Evaluating GitHub Copilot for Business

How we evaluated the impact of GitHub Copilot for 3 months

Tobias Deekens
Tobias Deekens
Principal Engineer, Frontend Architecture, commercetools
Published 12 September 2023
Estimated reading time minutes

GitHub announced its launch of GitHub Copilot for Business in February of this year. This announcement immediately caught our attention and interest, and engineers across the organization shared their desire to use this product. After aligning internally on an adoption strategy, we decided to evaluate GitHub Copilot for three months to learn how it can help us be more productive. This blog post describes our path to evaluating and adopting GitHub Copilot.

Evaluating GitHub Copilot for Business

We at commercetools use various programming languages and tools to build our different products — from Scala to TypeScript and PHP to Go and Rust. We value making educated choices about technology decisions so we can pick tools that make us more productive. Furthermore, as our company grows, we want to retain our collaborative mindset, which is ingrained into our company values.
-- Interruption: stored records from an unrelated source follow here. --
(* ===== verification/FsImage.v ===== *)
(** * A small file system image

    A disk with the layout [mkfs] chooses, a root directory with the entries
    [.], [..] and [f], and the file [f] with content [hello].  It satisfies
    the invariants, so the theorems about the file system apply to it. *)

From stdpp Require Import gmap.
From S2P Require Import Prelude.
From S2P Require Import Bytes.
From S2P Require Import Log.
From S2P Require Import Fs.
From S2P Require Import FsDir.
From S2P Require Import FsSpec.
From S2P Require Import FileSpec.
From S2P Require Import FileRw.
From S2P Require Import InodeSpec.
From S2P Require Import TruncSpec.
From S2P Require Import FsInv.
From S2P Require Import FsOps.
From S2P Require Import CacheSpec.
From S2P Require Import DirSpec.
From S2P Require Import PathSpec.

Local Open Scope Z_scope.

Definition img_sb : superblock := mksb 1000 941 200 30 2 32 58.
Definition img_ds : Z := 59.

Definition pad (l : list Z) : block := l ++ replicate (BSIZE - length l) 0.
Definition img_dent (inum : Z) (name : list Z) : list Z := le_bytes 2 inum ++ name ++ replicate (14 - length name) 0.

Definition img_root : dinode := mkdinode T_DIR 0 0 1 48 (59 :: replicate 12 0).
Definition img_file : dinode := mkdinode T_FILE 0 0 1 5 (60 :: replicate 12 0).
Definition hello : list Z := [104; 101; 108; 108; 111].

Definition img_blocks : gmap Z block := {[
  32 := pad (replicate 64 0 ++ encode img_root ++ encode img_file);
  58 := pad (replicate 7 255 ++ [31]);
  59 := pad (img_dent 1 [46] ++ img_dent 1 [46; 46] ++ img_dent 2 [102]);
  60 := pad hello ]}.

Definition free_inode_entry : inode := mkinode 0 0 0 false false 0 0 0 0 0 zero_addrs.
Definition image : fstate := mkfs img_sb img_blocks [] (replicate NINODE free_inode_entry).

Lemma image_layout : layout img_sb img_ds.
Proof. by split; vm_compute. Qed.

Lemma image_blocks_ok : blocks_ok image.
Proof.
  intros b. unfold blk. change (f_blk image) with img_blocks. unfold lookup_total, map_lookup_total.
  destruct (img_blocks !! b) as [d|] eqn:Hb; cbn; [|apply wf_zero_block].
  assert (map_Forall (λ _ d, wf_block d) img_blocks) as Hall.
  { apply (bool_decide_eq_true_1 _). by vm_compute. }
  by apply (Hall b d).
Qed.

(** A statement about all numbers in a range, by evaluation. *)
Lemma range_decide (P : Z → Prop) `{∀ x, Decision (P x)} a n :
  forallb (λ x, bool_decide (P x)) (seqZ a n) = true → ∀ x, a ≤ x < a + n → P x.
Proof.
  rewrite forallb_forall. intros Hall x Hx. apply (bool_decide_eq_true_1 _). apply Hall.
  apply list_elem_of_In, elem_of_seqZ. lia.
Qed.

Lemma image_base : fs_base img_sb img_ds image.
Proof.
  split; [apply image_layout|done|apply image_blocks_ok|].
  intros b Hb. apply (range_decide (λ b, bit image b = true) 0 59); [by vm_compute|]. unfold img_ds in Hb. lia.
Qed.

Lemma image_free b : is_data img_sb img_ds b → bit image b = true → b = 59 ∨ b = 60.
Proof.
  intros Hb Hbit. destruct (decide (b < 61)); [unfold is_data, img_ds in Hb; lia|]. exfalso.
  assert (bit image b = false); [|congruence].
  apply (range_decide (λ b, bit image b = false) 61 939); [by vm_compute|].
  unfold is_data in Hb. cbn in Hb. lia.
Qed.

Lemma image_dino : dino img_sb image 1 = img_root ∧ dino img_sb image 2 = img_file ∧
  ∀ inum, 3 ≤ inum < 200 → di_type (dino img_sb image inum) = 0.
Proof.
  split_and!; [by vm_compute|by vm_compute|]. intros inum Hi.
  apply (range_decide (λ i, di_type (dino img_sb image i) = 0) 3 197); [by vm_compute|lia].
Qed.

Lemma image_addrs inum :
  inode_no img_sb inum →
  addrs_of img_sb image inum =
  if decide (inum = 1) then di_addrs img_root else if decide (inum = 2) then di_addrs img_file else zero_addrs.
Proof.
  intros Hi. destruct image_dino as (H1 & H2 & H0). unfold addrs_of, inode_no in *. cbn in Hi.
  destruct (decide (inum = 1)) as [->|]; [by rewrite H1|].
  destruct (decide (inum = 2)) as [->|]; [by rewrite H2|].
  rewrite decide_True; [done|]. apply H0. lia.
Qed.

(** Each of the two files has one block. *)
Lemma image_slots inum n :
  inode_no img_sb inum → (n ≤ MAXFILE)%nat →
  slot image (addrs_of img_sb image inum) n = if decide (n = 0%nat ∧ inum ≤ 2) then 58 + inum else 0.
Proof.
  intros Hi Hn. rewrite image_addrs by done.
  assert (∀ a, slot image (a :: replicate 12 0) n = if decide (n = 0%nat) then a else 0) as Hone.
  { intros a. unfold slot. destruct n as [|n]; [done|].
    rewrite (decide_False (P := S n = 0%nat)) by lia. rewrite lookup_total_cons_ne_0 by lia.
    change ((a :: replicate 12 0) !!! NDIRECT) with 0. cbn [pred].
    case_decide; [apply lookup_total_replicate_2; unfold NDIRECT in *; lia|].
    case_decide; [done|]. by rewrite decide_True. }
  unfold inode_no in Hi. cbn in Hi.
  destruct (decide (inum = 1)) as [->|]; [cbn [di_addrs img_root]; rewrite Hone; repeat case_decide; lia|].
  destruct (decide (inum = 2)) as [->|]; [cbn [di_addrs img_file]; rewrite Hone; repeat case_decide; lia|].
  rewrite slot_zero by done. rewrite decide_False by lia. done.
Qed.

Lemma image_owns inum b :
  inode_no img_sb inum → owns image (addrs_of img_sb image inum) b ↔ inum ≤ 2 ∧ b = 58 + inum.
Proof.
  intros Hi. split.
  - intros (Hb & n & Hn & Hs). rewrite image_slots in Hs by done. case_decide; lia.
  - intros [Hle ->]. unfold inode_no in Hi. split; [lia|]. exists 0%nat. split; [lia|].
    rewrite image_slots by (done || lia). by rewrite decide_True.
Qed.

Lemma image_disk_inv : disk_inv img_sb img_ds image.
Proof.
  split; [apply image_base|..].
  - intros inum Hi. pose proof Hi as Hi'. unfold inode_no in Hi'. split.
    + rewrite image_addrs by done. by repeat case_decide.
    + intros n Hn. rewrite image_slots by done. case_decide; [|done]. intros _.
      assert (inum = 1 ∨ inum = 2) as [-> | ->] by lia; split; vm_compute; intuition congruence.
    + intros n m Hn Hm. rewrite !image_slots by done. repeat case_decide; lia.
  - intros i j b Hi Hj Hne. rewrite !image_owns by done. lia.
  - intros b Hb Hbit. destruct (image_free b Hb Hbit) as [-> | ->]; [exists 1|exists 2];
      (split; [done|]); by apply image_owns.
  - intros inum Hi Ht. destruct image_dino as (H1 & H2 & H0).
    assert (inum = 1 ∨ inum = 2) as Hc.
    { unfold inode_no in Hi. cbn in Hi. destruct (decide (3 ≤ inum)); [|lia]. destruct Ht. apply H0. lia. }
    assert (dsize (dino img_sb image inum) ≤ 48)%nat as Hsz.
    { apply Nat.leb_le. destruct Hc as [-> | ->]; rewrite ?H1, ?H2; reflexivity. }
    split; [pose proof MAXBYTES_Z; lia|].
    intros n Hn Hlt. assert (n = 0%nat) as -> by (unfold BSIZE in Hlt; lia).
    destruct Hc as [-> | ->]; rewrite ?H1, ?H2; by vm_compute.
Qed.

Lemma image_entry ip i : f_icache image !! ip = Some i → i = free_inode_entry.
Proof. intros Hi. by apply lookup_replicate in Hi as [? _]. Qed.

Lemma image_inv : fs_inv img_sb img_ds image.
Proof.
  split; [apply image_disk_inv|]. split; [by vm_compute|..].
  - by intros ip i ->%image_entry.
  - by intros ip i ->%image_entry.
  - by intros ip i ->%image_entry.
  - by intros ip jp i j ->%image_entry.
Qed.

Definition root_data : list Z := img_dent 1 [46] ++ img_dent 1 [46; 46] ++ img_dent 2 [102].

Lemma image_files :
  file img_sb image 1 = Some (mkafile T_DIR 0 0 1 root_data) ∧
  file img_sb image 2 = Some (mkafile T_FILE 0 0 1 hello) ∧
  ∀ inum, 3 ≤ inum < 200 → file img_sb image inum = None.
Proof.
  destruct image_dino as (H1 & H2 & H0). split_and!; [by vm_compute|by vm_compute|].
  intros inum Hi. unfold file. by rewrite H0.
Qed.

Lemma image_room : ∃ inum, inode_no img_sb inum ∧ file img_sb image inum = None.
Proof. exists 3. split; [unfold inode_no; cbn; lia|]. apply image_files. lia. Qed.
Lemma image_slot : ∃ ip i, f_icache image !! ip = Some i ∧ i_ref i = 0.
Proof. by exists 0%nat, free_inode_entry. Qed.
Lemma image_unlocked ip i : f_icache image !! ip = Some i → i_locked i = false.
Proof. by intros ->%image_entry. Qed.

Lemma image_first_free inum :
  inode_no img_sb inum → file img_sb image inum = None → (∀ j, 1 ≤ j < inum → file img_sb image j ≠ None) → inum = 3.
Proof.
  unfold inode_no. intros Hno Hf Hlow. destruct image_files as (H1 & H2 & H0).
  destruct (Z.lt_trichotomy inum 3) as [Hlt|[Heq|Hgt]]; [|exact Heq|].
  - assert (inum = 1 ∨ inum = 2) as [-> | ->] by lia; [rewrite H1 in Hf|rewrite H2 in Hf]; discriminate.
  - destruct (Hlow 3); [lia|]. apply H0. lia.
Qed.

(** The first free block is 61. *)
Lemma image_balloc : match balloc image with Ok (b, _) => b | _ => 0 end = 61.
Proof. by vm_compute. Qed.

(** The image with a reference to inode [inum] in the first cache entry. *)
Definition opened_entry (inum : Z) : inode := free_inode_entry <| i_dev := ROOTDEV |> <| i_inum := inum |> <| i_ref := 1 |>.
Definition opened (inum : Z) : fstate := image <| f_icache := <[0%nat := opened_entry inum]> (f_icache image) |>.

Lemma image_iget inum : iget ROOTDEV inum image = Ok (0%nat, opened inum).
Proof. reflexivity. Qed.

Lemma opened_inv inum : inode_no img_sb inum → fs_inv img_sb img_ds (opened inum).
Proof.
  intros Hi. destruct (iget_spec img_sb img_ds image inum image_inv Hi) as (ip & s' & Hg & Hgot).
  { exists 0%nat, free_inode_entry. split; [done|by left]. }
  rewrite image_iget in Hg. injection Hg as <- <-. by destruct Hgot.
Qed.

(** The image with the inode [inum] locked. *)
Lemma locked_image inum f :
  inode_no img_sb inum → file img_sb image inum = Some f →
  ∃ s i, ilock 0 (opened inum) = Ok s ∧ fs_inv img_sb img_ds s ∧ same_disk image s ∧ cached s 0 i ∧
    i_locked i = true ∧ i_inum i = inum ∧ i_ref i = 1 ∧ i_type i = af_type f.
Proof.
  intros Hno Hf. unfold file in Hf. case_decide as Ht; [done|]. injection Hf as <-.
  destruct (ilock_spec img_sb img_ds (opened inum) 0 (opened_entry inum))
    as (s & i & Hl & Hinv & Hsd & Hca & Hlk & Hin & Hr & Hty & _); [by apply opened_inv|done..|].
  exists s, i. by split_and!.
Qed.

Lemma image_nfree : nfree image = 939%nat.
Proof. by vm_compute. Qed.

Lemma image_dlookup nm j : dlookup root_data nm = Some j → j = 1 ∨ j = 2.
Proof.
  unfold dlookup. destruct (dfind root_data nm (nentries root_data) 0) as [k|] eqn:Hk; [|done].
  intros [= <-]. apply dfind_Some in Hk as (Hk & _). change (nentries root_data) with 3%nat in Hk.
  assert (k = 0 ∨ k = 1 ∨ k = 2)%nat as [-> | [-> | ->]] by lia; by vm_compute; auto.
Qed.

Lemma image_linked inum : linked img_sb image inum ↔ inum = 1 ∨ inum = 2.
Proof.
  destruct image_files as (H1 & H2 & H0). split.
  - intros (Hi & f & Hf & _). unfold inode_no in Hi. cbn in Hi. destruct (decide (3 ≤ inum)); [|lia].
    by rewrite H0 in Hf by lia.
  - intros [-> | ->]; (split; [unfold inode_no; cbn; lia|]).
    + eexists. split; [exact H1|discriminate].
    + eexists. split; [exact H2|discriminate].
Qed.

Lemma image_tree : tree_ok img_sb image.
Proof.
  destruct image_files as (H1 & H2 & H0). intros inum data Hl Hd. apply image_linked in Hl as [-> | ->].
  - unfold dir_data in Hd. rewrite H1 in Hd. injection Hd as <-. split; [by vm_compute|].
    intros nm j Hj. by apply image_linked, (image_dlookup nm).
  - unfold dir_data in Hd. by rewrite H2 in Hd.
Qed.

(** In [opened 1] nobody else holds references and nothing is locked. *)
Definition opened_refs (k : nat) : Z := if decide (k = 0%nat) then 1 else 0.

Lemma opened_none : at_none img_sb img_ds (opened 1) opened_refs.
Proof.
  assert (∀ k i, f_icache (opened 1) !! k = Some i →
    (k = 0%nat ∧ i = opened_entry 1) ∨ (k ≠ 0%nat ∧ i = free_inode_entry)) as Hall.
  { intros k i. change (f_icache (opened 1)) with (<[0%nat := opened_entry 1]> (f_icache image)).
    intros [(-> & <- & _)|[Hk Hi]]%list_lookup_insert_Some; [by left|]. right. split; [by intros ->|by apply (image_entry k)]. }
  split; [apply opened_inv; unfold inode_no; cbn; lia|..].
  - intros k i [[-> ->]|[Hk ->]]%Hall; unfold opened_refs; [done|]. rewrite (decide_False (P := k = 0%nat)) by done. done.
  - by intros k i [[-> ->]|[Hk ->]]%Hall.
Qed.

Lemma opened_tree : tree_ok img_sb (opened 1).
Proof. apply (same_disk_tree img_sb image); [done|apply image_tree]. Qed.

Lemma opened_linked inum : linked img_sb (opened 1) inum ↔ inum = 1 ∨ inum = 2.
Proof. rewrite (same_disk_linked img_sb image) by done. apply image_linked. Qed.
We see a huge impact toward collaboration in software engineering by the breadth of tools built with generative AI and are eager to embed them into our daily routines.

Why evaluate first and not just adopt?

You may be wondering why we evaluated an omnipresent and successful product such as GitHub Copilot for three months instead of just adopting it for all engineers. That's because, as a company policy, commercetools believes in a pragmatic approach to the adoption of AI. AI is a widely supported initiative, but the usage and determination is bottom-up. We want our teams to evaluate and decide how AI can enable productivity and functionality. In this case, the engineering department investigated GitHub Copilot just as we would any other new tool. In doing so, we involved those that would actually be using and affected by the tool in order to get their pragmatic opinions.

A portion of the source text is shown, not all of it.